Either way, it’s tough. If you’re paying more than 30% of your income to avoid sleeping in the park, then you are a “cost burdened” renter. According to the U.S. Census Bureau, 80 percent of people who make under $30,000 a year and 60 percent of those making less than $40,000 are burdened.
“For too many residents, wages have not kept up with rising rents,” says the city’s Housing Affordability Action Plan. “Between 2000 and 2017, Atlanta’s median income increased by 48%, keeping pace with the 46% increase in Atlanta’s median home value. But the median rent increased by over 70% during this time.”
The city of Atlanta has become a hot real estate market, and as beer gardens and luxury apartments come in, guys like Joseph Pugh are pushed out.
Atlanta officials are trying to get the state Legislature to let them enact rent control.

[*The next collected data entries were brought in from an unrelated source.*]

(* ===== verification/LoggingTest.v ===== *)
(** * The programs of tests/logging_test.cc

    Three tests send log records through [AsyncLogging]: they start the worker,
    log, sleep so that the worker can finish, stop the worker and destroy the
    logger.  They differ in the statements they log: six statements of all
    levels, a loop of five million, and two threads with half of the loop each.
    A run of a test is a schedule: how many steps the worker makes before each
    statement, during the sleep and during the join.  The theorem says that with
    a sleep that is long enough the file has every record, in order; that the
    sleep is needed is [AsyncLogging_stop_can_lose] in AsyncLogging.v. *)

From S2P Require Import Prelude Printf Slice Buffer Timestamp Calendar AsyncLogging LogFile Logger.

(** ** The statements *)

(** [LOG_<level> << items] on a line *)
Record statement := mkStatement { st_level : LogLevel; st_line : Z; st_items : list item }.

(** When a statement runs: what gettimeofday and gettid answer, and the steps
    the worker makes before it *)
Record moment := mkMoment { tv_sec : Z; tv_usec : Z; m_tid : Z; m_steps : nat }.

(** TEST(AsyncLogging, Basic) *)
Definition basic : list statement :=
  [mkStatement TRACE 38 [lit "h"]; mkStatement DEBUG 39 [lit "e"]; mkStatement INFO 40 [lit "l"];
   mkStatement WARN 41 [lit "l"]; mkStatement ERROR 42 [lit "o"]; mkStatement FATAL 43 [lit "!"]].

And Mayor Keisha Lance Bottoms has touted a $1 billion plan (half the money would be public, half private) to build or retain 20,000 affordable units by 2026. The city has recently put online an “affordable housing tracker” that says the city has created or preserved 3,500 units in the past two years.
But Dan Immergluck, a Georgia State University professor and housing expert, has been skeptical, saying the majority of the money spent on that effort “is mostly from existing programs.”

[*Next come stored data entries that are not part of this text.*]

Lemma buried_inv w s st :
  seq_inv w → stocks w !! s = Some st → use_count st = 1%nat → seq_inv (buried s st w).
Proof.
  intros Hi E Hu. pose proof Hi as [Ho Hf Hs Hm].
  assert (Hl : ∀ s' k, live (buried s st w) s' k ↔ s ≠ s' ∧ live w s' k).
  { intros s' k. etrans; [apply (live_insert w s (mkStock (key_ st) 0 (has_factory st) true))|].
    cbn. split; [intros [(_ & _ & H)|H]; [lia|done]|by right]. }
  split.
  - destruct Ho as (n & Hn & Hd). exists n. unfold buried. cbn.
    destruct (destroyed (factory w)) eqn:Hx; cbn; rewrite ?Hx; done.
  - intros s' Hs'. cbn. rewrite lookup_insert_ne; [by apply Hf|]. intros ->. by rewrite Hf in E.
  - intros s' st' E'. cbn in E'. apply lookup_insert_Some in E' as [[<- <-]|[_ E']]; [|exact (Hs _ _ E')].
    by destruct (Hs _ _ E).
  - unfold buried at 1. cbn. destruct (destroyed (factory w)) eqn:Hd; [congruence|]. intros _ k p.
    unfold buried. rewrite Hd. cbn [factory stocks_].
    assert (Hself : live w s (key_ st)) by (exists st; split; [done|]; split; [done|lia]).
    destruct (decide (key_ st = k)) as [<-|Hne].
    + rewrite lookup_delete_eq. split; [done|]. intros (s' & -> & H). exfalso.
      assert (live (buried s st w) s' (key_ st)) as [Hns Hl']%Hl by (unfold buried; by rewrite Hd).
      assert (E1 : stocks_ (factory w) !! key_ st = Some (Some s)) by (apply Hm; eauto).
      assert (E2 : stocks_ (factory w) !! key_ st = Some (Some s')) by (apply Hm; eauto). congruence.
    + rewrite lookup_delete_ne by done. rewrite Hm by done. split; intros (s' & -> & H); exists s'; (split; [done|]).
      * assert (Hb : live (buried s st w) s' k).
        { apply Hl. split; [|done]. intros <-. apply Hne. by apply (live_fun w s). }
        unfold buried in Hb. by rewrite Hd in Hb.
      * assert (live (buried s st w) s' k) as [_ H']%Hl by (unfold buried; by rewrite Hd). done.
Qed.

Lemma more_inv w s st n :
  seq_inv w → stocks w !! s = Some st → use_count st = S (S n) →
  seq_inv (w <| stocks := <[s := st <| use_count := S n |>]> (stocks w) |>).
Proof.
  intros [Ho Hf Hs Hm] E Hu.
  assert (Hl : ∀ s' k, live (w <| stocks := <[s := st <| use_count := S n |>]> (stocks w) |>) s' k ↔ live w s' k).
  { intros s' k. rewrite live_insert. cbn. split.
    - intros [(<- & Hk & _)|[_ H]]; [|done]. exists st. split; [done|]. split; [done|lia].
    - intros H. destruct (decide (s = s')) as [<-|]; [left|by right].
      destruct H as (st' & E' & Hk & _). rewrite E in E'. injection E' as <-. split; [done|]. split; [done|lia]. }
  split; cbn; [done|..].
  - intros s' Hs'. rewrite lookup_insert_ne; [by apply Hf|]. intros ->. by rewrite Hf in E.
  - intros s' st' E'. apply lookup_insert_Some in E' as [[<- <-]|[_ E']]; [|exact (Hs _ _ E')].
    destruct (Hs _ _ E) as [H1 H2]. cbn. rewrite H2, Hu. done.
  - intros Hd k p. rewrite (Hm Hd k p). split; intros (s' & -> & H); exists s'; (split; [done|]); by apply Hl.
Qed.

Lemma sstep_inv w w' : seq_inv w → sstep w w' → seq_inv w'.
Proof.
  intros Hi Hs. destruct Hs as [w k s w' Hlk E|w s k w' (st & E & <- & Hu) Ed|w Hlk|w Hlk].
  - rewrite (factory_alive w Hi) in Hlk. apply negb_true_iff in Hlk.
    destruct (decide (is_Some (stocks_ (factory w) !! k))) as [[p Hp]|Hn].
    + apply (si_map w Hi Hlk) in Hp as (s' & _ & Hl). rewrite (get_live w k s' Hi Hlk Hl) in E.
      injection E as <- <-. by apply (add_use_inv w s' k).
    + assert (Hno : ∀ s0, ¬ live w s0 k).
      { intros s0 Hl. apply Hn. exists (Some s0). apply (si_map w Hi Hlk). eauto. }
      rewrite (get_new w k Hi Hlk Hno) in E. injection E as <- <-. by apply with_stock_inv.
  - destruct (use_count st) as [|[|n]] eqn:Hn; [lia|..].
    + rewrite (drop_stock_last w s st Hi E Hn) in Ed. injection Ed as <-. by apply buried_inv.
    + rewrite (drop_stock_more w s st n E Hn) in Ed. injection Ed as <-. by apply more_inv.
  - destruct Hi as [(n & Ho & Hd) Hf Hs Hm]. unfold factory_locks in Hlk. rewrite Ho in Hlk.
    destruct n as [|n]; [done|]. split; cbn; try done. exists (S (S n)). by rewrite Ho.
  - destruct Hi as [(n & Ho & Hd) Hf Hs Hm]. unfold factory_locks in Hlk. rewrite Ho in Hlk.
    destruct n as [|n]; [done|]. split; cbn; try done.
    + exists n. rewrite Ho. split; [done|]. cbn. apply bool_decide_ext. split; congruence.
    + intros _. apply Hm. by rewrite Hd.
Qed.

Lemma sstep_reach_inv w : rtc sstep make_shared_factory w → seq_inv w.
Proof. apply (rtc_ind_r seq_inv); [apply seq_inv_new|]. intros x y _ Hxy Hi. by apply (sstep_inv x). Qed.

(** ** Deleters among other threads *)

(** Pointers to the factory held by deleters *)
Definition holds (p : dpc) : bool := match p with D_erase | D_delete true | D_release => true | _ => false end.
Definition holders (ds : list (stock_id * dpc)) : nat := sum_list ((fun x => Nat.b2n (holds x.2)) <$> ds).

(** The store and the deleters that are running; a thread drops only pointers
    of its own, not those of the deleters. *)
Definition CStore : Type := Store * list (stock_id * dpc).

Inductive cstep : CStore → CStore → Prop :=
  | c_get w ds k s w' : factory_locks w = true → get k w = Ok (s, w') → cstep (w, ds) (w', ds)
  | c_drop w ds s k b w' :
      live w s k → drop_use s w = Ok (b, w') →
      cstep (w, ds) (w', if b : bool then ds ++ [(s, D_lock)] else ds)
  | c_deleter w ds1 s p ds2 p' w' :
      deleter_step s p w = Ok (p', w') → cstep (w, ds1 ++ (s, p) :: ds2) (w', ds1 ++ (s, p') :: ds2)
  | c_own w ds : factory_locks w = true → cstep (w, ds) (add_owner w, ds)
  | c_disown w ds n :
      owners (factory w) = Some n → (holders ds < n)%nat → cstep (w, ds) (drop_owner w, ds).

Definition past_delete (p : dpc) : bool := match p with D_release | D_done => true | _ => false end.

Record conc_inv (c : CStore) : Prop := {
  ci_owners : ∃ n, owners (factory c.1) = Some n ∧ destroyed (factory c.1) = bool_decide (n = 0%nat) ∧
    (holders c.2 ≤ n)%nat;
  ci_fresh : ∀ s, (next_id c.1 ≤ s)%nat → stocks c.1 !! s = None;
  ci_nodup : NoDup (c.2.*1);
  ci_dead : ∀ s st, stocks c.1 !! s = Some st → (use_count st = 0%nat ↔ s ∈ c.2.*1);
  ci_live : ∀ s st, stocks c.1 !! s = Some st → (0 < use_count st)%nat → deleted st = false;
  ci_pc : ∀ s p, (s, p) ∈ c.2 → ∃ st, stocks c.1 !! s = Some st ∧ deleted st = past_delete p
}.

Lemma holders_app ds1 s p ds2 : holders (ds1 ++ (s, p) :: ds2) = (holders ds1 + Nat.b2n (holds p) + holders ds2)%nat.
Proof. unfold holders. induction ds1 as [|x ds1 IH]; cbn in *; lia. Qed.

Lemma conc_inv_new : conc_inv (make_shared_factory, []).
Proof.
  split; cbn; [exists 1%nat; split_and!; [done|done|cbn; lia]|done|constructor|..].
  - intros s st E. by rewrite lookup_empty in E.
  - intros s st E. by rewrite lookup_empty in E.
  - intros s p Hp. by apply not_elem_of_nil in Hp.
Qed.

(** A step of the deleter of [s] from [p] to [p'], which may change the factory
    and whether the stock is deleted *)
Lemma conc_update w ds1 s p ds2 p' w' :
  conc_inv (w, ds1 ++ (s, p) :: ds2) → next_id w' = next_id w →
  (∃ n, owners (factory w') = Some n ∧ destroyed (factory w') = bool_decide (n = 0%nat) ∧
     (holders ds1 + Nat.b2n (holds p') + holders ds2 ≤ n)%nat) →
  (∀ s', stocks w' !! s' =
     if decide (s = s') then (fun st : Stock => st <| deleted := past_delete p' |>) <$> stocks w !! s
     else stocks w !! s') →
  conc_inv (w', ds1 ++ (s, p') :: ds2).
Proof.
  intros [Ho Hf Hn Hd Hl Hp] Hnx Ho' Hst. cbn in *.
  assert (Hfst : (ds1 ++ (s, p') :: ds2).*1 = (ds1 ++ (s, p) :: ds2).*1) by (by rewrite !fmap_app).
  assert (Hfwd : ∀ s' st', stocks w' !! s' = Some st' → ∃ st, stocks w !! s' = Some st ∧ use_count st' = use_count st ∧
            (s ≠ s' → st' = st)).
  { intros s' st' E. rewrite Hst in E. destruct (decide (s = s')) as [<-|Hne]; [|eauto].
    destruct (stocks w !! s) as [st|]; [|done]. injection E as <-. exists st. done. }
  assert (Hs0 : use_count <$> stocks w !! s = Some 0%nat).
  { destruct (Hp s p) as (st & E & _); [apply elem_of_app; right; by left|]. rewrite E. cbn. f_equal.
    apply (Hd s st E). rewrite fmap_app. apply elem_of_app. right. by left. }
  split; cbn [fst snd]; try done.
  - by rewrite holders_app.
  - intros s' Hs'. rewrite Hst. rewrite Hnx in Hs'. destruct (decide (s = s')) as [<-|]; [|by apply Hf].
    by rewrite Hf.
  - by rewrite Hfst.
  - intros s' st' E. destruct (Hfwd s' st' E) as (st & E0 & -> & _). rewrite Hfst. by apply Hd.
  - intros s' st' E Hu. destruct (Hfwd s' st' E) as (st & E0 & Hc & Hsame). rewrite Hc in Hu.
    rewrite Hsame; [by apply (Hl s' st)|]. intros <-. rewrite E0 in Hs0. injection Hs0 as Hs0. lia.
  - intros s' q Hq. rewrite Hst. apply elem_of_app in Hq.
    assert (Hcase : (s', q) = (s, p') ∨ ((s', q) ∈ ds1 ++ (s, p) :: ds2 ∧ s ≠ s')).
    { assert (Hnd : (s ∉ ds1.*1) ∧ (s ∉ ds2.*1)).
      { rewrite fmap_app in Hn. apply NoDup_app in Hn as (_ & Hx & Hn2). cbn in Hn2. apply NoDup_cons in Hn2 as [Hn2 _].
        split; [|done]. intros H. apply (Hx s H). by left. }
      destruct Hnd as [H1 H2]. destruct Hq as [Hq|Hq].
      - right. split; [apply elem_of_app; by left|]. intros <-. apply H1. apply list_elem_of_fmap. by exists (s, q).
      - apply elem_of_cons in Hq as [Hq|Hq]; [by left|]. right. split; [apply elem_of_app; right; by right|].
        intros <-. apply H2. apply list_elem_of_fmap. by exists (s, q). }
    destruct Hcase as [[= -> ->]|[Hq' Hne]].
    + rewrite decide_True by done. destruct (stocks w !! s) as [st|]; [|done]. by eexists.
    + rewrite decide_False by done. by apply Hp.
Qed.

(** A lookup that a change of nothing has *)
Lemma same_stocks w s st b :
  stocks w !! s = Some st → deleted st = b →
  ∀ s', stocks w !! s' =
    if decide (s = s') then (fun st : Stock => st <| deleted := b |>) <$> stocks w !! s else stocks w !! s'.
Proof. intros E <- s'. destruct (decide (s = s')) as [<-|]; [|done]. rewrite E. by destruct st. Qed.

(** A deleter's step succeeds and keeps the invariant. *)
Lemma deleter_step_Ok w ds1 s p ds2 :
  conc_inv (w, ds1 ++ (s, p) :: ds2) →
  ∃ p' w', deleter_step s p w = Ok (p', w') ∧ conc_inv (w', ds1 ++ (s, p') :: ds2).
Proof.
  intros Hi. destruct (ci_pc _ Hi s p) as (st & E & Hdel); [apply elem_of_app; right; by left|]. cbn in E.
  destruct (ci_owners _ Hi) as (n & Ho & Hd & Hh). cbn [fst snd] in Ho, Hd, Hh. rewrite holders_app in Hh.
  pose proof (fun p' w' => conc_update w ds1 s p ds2 p' w' Hi) as Hup.
  destruct p as [| |b| |]; cbn [deleter_step]; cbn [past_delete holds Nat.b2n] in Hdel, Hh.
  - rewrite E. cbn [deref mbind res_bind]. destruct (has_factory st && factory_locks w) eqn:Hlk.
    + eexists _, _. split; [done|]. apply Hup; [done| |by apply (same_stocks w s st)].
      apply andb_true_iff in Hlk as [_ Hlk]. unfold factory_locks in Hlk. rewrite Ho in Hlk.
      destruct n as [|n]; [done|]. exists (S (S n)). cbn. rewrite Ho. split_and!; [done|done|lia].
    + eexists _, _. split; [done|]. apply Hup; [done| |by apply (same_stocks w s st)]. exists n. cbn. split_and!; [done|done|lia].
  - assert (Hn : n ≠ 0%nat) by lia. unfold deleteSock.
    rewrite Hd, bool_decide_eq_false_2, E by done. cbn. rewrite Hdel. cbn.
    eexists _, _. split; [done|]. apply Hup; [done| |by apply (same_stocks w s st)]. exists n. cbn. split_and!; [done|done|lia].
  - unfold delete_stock. rewrite E. cbn. rewrite Hdel. cbn. eexists _, _. split; [done|].
    apply Hup; [done|exists n; destruct b; cbn in *; split_and!; (done || lia)|]. cbn. intros s'.
    destruct (decide (s = s')) as [<-|Hne]; [rewrite lookup_insert_eq, E; by destruct b|by rewrite lookup_insert_ne].
  - eexists _, _. split; [done|]. apply Hup; [done| |by apply (same_stocks w s st)].
    exists (pred n). cbn. rewrite Ho. cbn. split_and!; [done| |lia]. apply bool_decide_ext. split; congruence.
  - eexists _, _. split; [done|]. apply Hup; [done| |by apply (same_stocks w s st)]. exists n. cbn. split_and!; [done|done|lia].
Qed.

He did some tinkering on my behalf and found that the city has lost about 8,200 affordable units (those that cost less than $1,000 a month in 2018 dollars) — shrinking from 49,100 such units in 2012 to 40,900 in 2018. He said he’s being very conservative. It has probably lost many more.

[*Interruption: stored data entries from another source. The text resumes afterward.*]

(** * Route analysis and climb scoring of the PCS profiler pages

    A shallow embedding of the analysis engine found in the front-end pages
    of the repository: [src/pages/PCS profiler.jsx] and the earlier variant
    of the same page that also computes the TPV climb weighting.

    Numbers.  JavaScript numbers are modelled by exact rationals [Q]: every
    operation of the engine ([+], [-], [*], [/], comparisons, [Math.min],
    [Math.max], [Math.pow (_, 2)]) is taken without rounding, and the
    non-finite values ([NaN], infinities) are outside the model.  Equality of
    computed numbers is therefore [Qeq] (written [==]).  A division by zero
    would leave the model; the chunks ([chunks_ok]) and the climbs
    ([climbSpan_length]) of a track have positive lengths, and the other
    divisors are constants or guarded by the code.

    Rounding.  The numbers of the page are IEEE 754 doubles.  What is stated
    of the page is what the rounding leaves alone: the expressions the code
    computes, the comparisons between computed values, and bounds that
    monotone operations keep.  An identity between two ways of adding the
    same numbers holds in the exact model only; [Double] repeats the first
    two steps of the analysis on binary64 numbers, and shows on the gain of a
    climb how far the two models part.

    Arrays are lists.  A loop index [i] into [points] is represented by the
    suffix of the list that starts at [points[i]].  Objects are records;
    where the identity of the point objects matters (the laps), they live in
    a store ([Store]).

    The great-circle distance, which is built from trigonometric functions,
    is a parameter of the track building; the properties use of it only
    that it is never negative.

    The page.  The state of the component is a record, a handler is a
    function on states, and [update] runs a handler followed by the effect
    that analyses the route again when the base data or the laps changed;
    [reachable] collects the states this gives.  Of the chart
    ([ElevationChart]) the numbers are modelled (scaling, displayed points,
    overlays), not the strings they are printed into. *)

From Stdlib Require Import String.
From Stdlib Require Import ZArith QArith Qminmax Qabs Lqa List Lia Bool Arith.
From Stdlib Require Import Sorted.
From Stdlib Require PrimFloat.
From Equations Require Import Equations.
From Equations.Prop Require Import Logic.
Import ListNotations.
Open Scope Q_scope.

(** ** Number comparisons as the code writes them *)

(** [x < y] *)
Definition Qltb (x y : Q) : bool := negb (Qle_bool y x).

(** [x > y] *)
Definition Qgtb (x y : Q) : bool := Qltb y x.

(** [x <= y] *)
Definition Qleb (x y : Q) : bool := Qle_bool x y.

(** [x >= y] *)
Definition Qgeb (x y : Q) : bool := Qle_bool y x.

(** A loop counter or a lap count used as a number. *)
Definition ofNat (n : nat) : Q := inject_Z (Z.of_nat n).

(** ** Data *)

(** [{ lat, lon, ele }], one parsed [trkpt]. *)
Record RawPoint : Type := mkRawPoint {
  rawLat : Q;
  rawLon : Q;
  rawEle : Q
}.

(** [{ lat, lon, ele, dist }]: a track point with its cumulative distance
    in km. *)
Record Point : Type := mkPoint {
  lat : Q;
  lon : Q;
  ele : Q;
  dist : Q
}.

(** The objects pushed on [chunks]. *)
Module Chunk.
Record t : Type := mk {
  startDist : Q;
  endDist : Q;
  gradient : Q;
  gain : Q;
  startEle : Q;
  endEle : Q
}.
End Chunk.

(** The object held in [currentClimb] and pushed on [climbs]. *)
Module Climb.
Record t : Type := mk {
  startDist : Q;
  endDist : Q;
  gain : Q;
  chunks : list Chunk.t
}.
End Climb.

So, if the city is creating 1,750 affordable units a year (per its tracker) while also losing 1,365 such units a year, then it’s like pouring water into a bucket with holes in it. The mayor last week announced she was pushing for $100 million in bonds to fund the effort.
The gentrification and real estate speculation near the Beltline and around other hot neighborhoods has had a “ripple effect” on rising rents throughout the city, Immergluck said. “It’s moved outward, moved southward and westward.”
Pugh talked about those ripples from his dining room table. “There’s no wiggle room with the rent and the light bill and the gas bill and the phone bill.”
And I suppose you like to eat? I ventured.
Yeah, he said, adding that he often hits some church food kitchens to stock up. We walked into his cramped kitchen, where he displayed some cans of off-brand beans.
I described Pugh as “semi-retired” because he hoped to get a job at the Georgia World Congress Center setting up booths for trade shows. He’d done that work before and said he was in fairly good health other than a bum foot that he’d been getting treated at the VA Hospital.
That means he’d like to stay near a MARTA bus line. He had to get rid of his car a couple of years back when it died and he couldn’t afford the repairs.
“I was getting some retirement from Kmart (where he worked as a distribution center manager for 20 years) but it stopped. I was getting a 401(k), but most of it was in Kmart stock. Then it just went kaboom!”
Kaboom is right.
On his table were piles of notes and phone numbers reflecting his ongoing search to find an affordable senior citizen apartment. He’d been calling around and encountering the same thing — long wait times. Fourteen months, 16 months, 24 months. And more.
Pugh, the son of a World War II veteran, was in the Air Force in the late ’60s. A photo of his old handsome self in uniform shows the decades can be rough on a fellow.
The government might have some assistance programs for veterans’ housing, he figured, so he made some calls. “They have a program, but you have to be homeless,” he said with a smile.
A city employee who had worked with him said Pugh told her, “Ma’am, I’d rather starve to death than be homeless. If that’s what I have to do, they’ll find me here, starved to death but with my own roof over my head.”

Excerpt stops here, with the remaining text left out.